Oleh TA Sakti
(Kisah si bodoh dan si bingung ini merupakan saduran dari bagian 24 dari Hikayat Kisason Hiyawan (Kisah Dunia Binatang), yang mulai saya posting mulai sore ini. Kisah ini berasal dari India, ditulis oleh Odaiba pada abad ke 3 Masehi.
Nusyirwan Adil, raja Persia mengirim utusannya ke Hindustan (India) untuk menyalin kitab ini ke dalam bahasa Persia.
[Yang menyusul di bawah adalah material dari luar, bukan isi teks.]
Lemma tx_flags k :
  let fl := Z.lor (Z.lor RTL_DESC_FLAG_OWN RTL_DESC_FLAG_FS) RTL_DESC_FLAG_LS in
  let fl := if k + 1 =? N_TX_DESC then Z.lor fl RTL_DESC_FLAG_EOR else fl in
  Z.testbit fl 15 = true /\ Z.testbit fl 14 = (k =? 127).
Proof.
  unfold N_TX_DESC. destruct (Z.eqb_spec (k + 1) 128) as [|], (Z.eqb_spec k 127); try lia; by split.
Qed.
Lemma rx_flags k :
  let fl := RTL_DESC_FLAG_OWN in
  let fl := if k + 1 =? N_RX_DESC then Z.lor fl RTL_DESC_FLAG_EOR else fl in
  Z.testbit fl 15 = true /\ Z.testbit fl 14 = (k =? 127).
Proof.
  unfold N_RX_DESC. destruct (Z.eqb_spec (k + 1) 128) as [|], (Z.eqb_spec k 127); try lia; by split.
Qed.

Definition put_frame (s : state) (f : frame) : state :=
  let idx := tx_idx s in
  let s := with_idx s (rx_idx s) ((idx + 1) mod N_TX_DESC) in
  prepare_tx_descriptor idx (zlen f) (with_mem s (write_bytes (mem s) (tx_buffer s + idx * BUFFER_SIZE) f)).

Lemma rtl_send_cases f s :
  send f (zlen f) s =
    if (1500 <? zlen f) || owned (zget no_desc (tx_desc s) (tx_idx s)) then (s, -1)
    else (WRITE8 hw_write RTL_TPOLL RTL_TPOLL_NPQ (put_frame s f), 0).
Proof.
  unfold Realtek.send, RTL_DESC_FLAG_OWN. rewrite is_set_bit by lia. fold (owned (zget no_desc (tx_desc s) (tx_idx s))).
  pose proof (zlen_nonneg f). destruct (Z.ltb_spec (zlen f) 0); [lia|]. cbn [orb].
  destruct (1500 <? zlen f); [done|]. cbn [orb]. rewrite ztake_zlen.
  by destruct (owned (zget no_desc (tx_desc s) (tx_idx s))).
Qed.

Lemma rtl_put_frame_related s h fs f k :
  ready s -> own_ring 128 h (tx_idx s) (tx_slot s) (tx_free s) fs k -> zlen f <= 1500 ->
  owned (zget no_desc (tx_desc s) (tx_idx s)) = false ->
  ready (put_frame s f) /\ zlen fs < 128 /\
  own_ring 128 h (tx_idx (put_frame s f)) (tx_slot (put_frame s f)) (tx_free (put_frame s f)) (fs ++ [f]) k /\
  (forall n nx ins, (exists r, own_ring 128 n nx (rx_slot s) (rx_free s) ins r) ->
    exists r, own_ring 128 n nx (rx_slot (put_frame s f)) (rx_free (put_frame s f)) ins r).
Proof.
  intros Hs Ho Hf Hfree. pose proof (zlen_nonneg f). destruct (own_range pos128 Ho) as [_ Hk].
  assert (Hroom : zlen fs < 128).
  { pose proof (o_room _ _ _ _ _ _ _ Ho). destruct (Z.eq_dec (zlen fs) 128) as [E|]; [|lia].
    destruct (own_full pos128 Ho E) as [g [Hg _]]. congruence. }
  assert (Hs' := Hs). destruct Hs'. unfold put_frame. set (i := tx_idx s) in *. unfold prepare_tx_descriptor.
  change BUFFER_SIZE with 1536.
  destruct (tx_flags i) as [F1 F2]. revert F1 F2. cbv zeta. set (fl := if i + 1 =? N_TX_DESC then _ else _). intros F1 F2. change N_TX_DESC with 128.
  assert (Ha : u64 (tx_buffer s + i * 1536) = tx_buffer s + i * 1536) by (apply u64_small; unfold is_u64; lia).
  cbn [tx_buffer with_mem with_idx tx_idx rx_idx]. rewrite Ha. rewrite (u16_small (zlen f)) by (unfold is_u16; lia).
  conj_split.
  - revert Hs. apply ready_regs; try done. cbn [tx_desc with_tx_desc with_mem with_idx]. by rewrite zlen_zset.
  - done.
  - cbn [tx_idx with_idx with_mem with_tx_desc]. apply (own_push pos128 Ho); fold i.
    + done.
    + intros j g Hj Hne (A1 & A2 & A3 & A4 & A5 & A6). unfold tx_slot.
      cbn [tx_desc mem tx_buffer with_idx with_tx_desc with_mem]. rewrite zget_zset_ne by lia. conj_split; try done.
      rewrite A3 in *. rewrite read_write_outside; [done|].
      destruct (Z.lt_ge_cases j i); [left|right]; nia.
    + intros j Hj Hne Hfr. unfold tx_free. cbn [tx_desc with_idx with_tx_desc with_mem]. by rewrite zget_zset_ne by lia.
    + unfold tx_slot. cbn [tx_desc mem tx_buffer with_idx with_tx_desc with_mem]. rewrite zget_zset_eq by lia.
      conj_split; try done; [cbn; lia|]. apply read_write_bytes.
  - intros n nx ins. apply rtl_rx_frame; try done. cbn [mem with_idx with_tx_desc with_mem]. intros x Hx.
    apply write_bytes_outside. lia.
Qed.

(** Giving a slot back to the card: the frames left are those after it. *)
Lemma prepare_rx_related s n f fs k :
  ready s -> own_ring 128 (rx_idx s) n (rx_slot s) (rx_free s) (f :: fs) k ->
  let s' := prepare_rx_descriptor (rx_idx s) (with_idx s ((rx_idx s + 1) mod N_RX_DESC) (tx_idx s)) in
  ready s' /\ own_ring 128 (rx_idx s') n (rx_slot s') (rx_free s') fs (k + 1) /\
  (forall h nx out, (exists q, own_ring 128 h nx (tx_slot s) (tx_free s) out q) ->
    exists q, own_ring 128 h nx (tx_slot s') (tx_free s') out q).
Proof.
  intros Hs Ho. destruct (own_range pos128 Ho) as [Hk _].
  assert (Hs' := Hs). destruct Hs'. unfold prepare_rx_descriptor. set (i := rx_idx s) in *.
  change BUFFER_SIZE with 1536.
  destruct (rx_flags i) as [F1 F2]. revert F1 F2. cbv zeta. set (fl := if i + 1 =? N_RX_DESC then _ else _). intros F1 F2.
  change N_RX_DESC with 128.
  assert (Ha : u64 (rx_buffer s + i * 1536) = rx_buffer s + i * 1536) by (apply u64_small; unfold is_u64; lia).
  cbn [rx_buffer with_mem with_idx]. rewrite Ha. set (zs := replicate 233 0). assert (Hz : zlen zs = 233) by done.
  conj_split.
  - revert Hs. apply ready_regs; try done. cbn [rx_desc with_rx_desc with_mem with_idx]. by rewrite zlen_zset.
  - cbn [rx_idx with_idx with_mem with_rx_desc]. apply (own_pop _ _ pos128 Ho); fold i.
    + intros j g Hj Hne (A1 & A2 & A3 & A4 & A5). unfold rx_slot.
      cbn [rx_desc mem rx_buffer with_idx with_rx_desc with_mem]. rewrite zget_zset_ne by lia. conj_split; try done.
      rewrite read_write_outside; [done|]. destruct (Z.lt_ge_cases j i); [left|right]; nia.
    + intros j Hj Hne Hfr. unfold rx_free. cbn [rx_desc rx_buffer with_idx with_rx_desc with_mem].
      by rewrite zget_zset_ne by lia.
    + unfold rx_free. cbn [rx_desc rx_buffer with_idx with_rx_desc with_mem]. rewrite zget_zset_eq by lia.
      by conj_split.
  - intros h nx out. apply rtl_tx_frame; try done. cbn [mem with_idx with_rx_desc with_mem]. intros x Hx.
    apply write_bytes_outside. lia.
Qed.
Lewat Persia kisah dunia binatang ini menyebar ke suluruh dunia termasuk ke Aceh.
Tahun 1931 Ayahanda saya menyalin hikayat ini( dalam huruf Arab Melayu), lalu pada tahun 1993 saya salin ke huruf Latin. Pernah dimuat secara bersambung dalam Harian Serambi Indonesia, Banda Aceh. Sudah dua kali saya terbitkan dalam format buku saku. Perlu saya tambahkan, bahwa hampir semua posting hikayat ini masih dalam bahasa Aceh. Insya Allah, dalam masa dekat ini juga akan saya tulis komentar lainnya…….!.
Inilah ceritanya
“O!, itu baru nampak’, kata salah seorang dari tukang kayu yang bekerja membelah kayu di hutan rimba. Rupanya sejak tadi kedua mereka sedang menantikan matahari keluar dari persembunyiannya di balik awan. Mereka berlindung di bawah pohon kayu besar, karena hujan lebat barusan turun.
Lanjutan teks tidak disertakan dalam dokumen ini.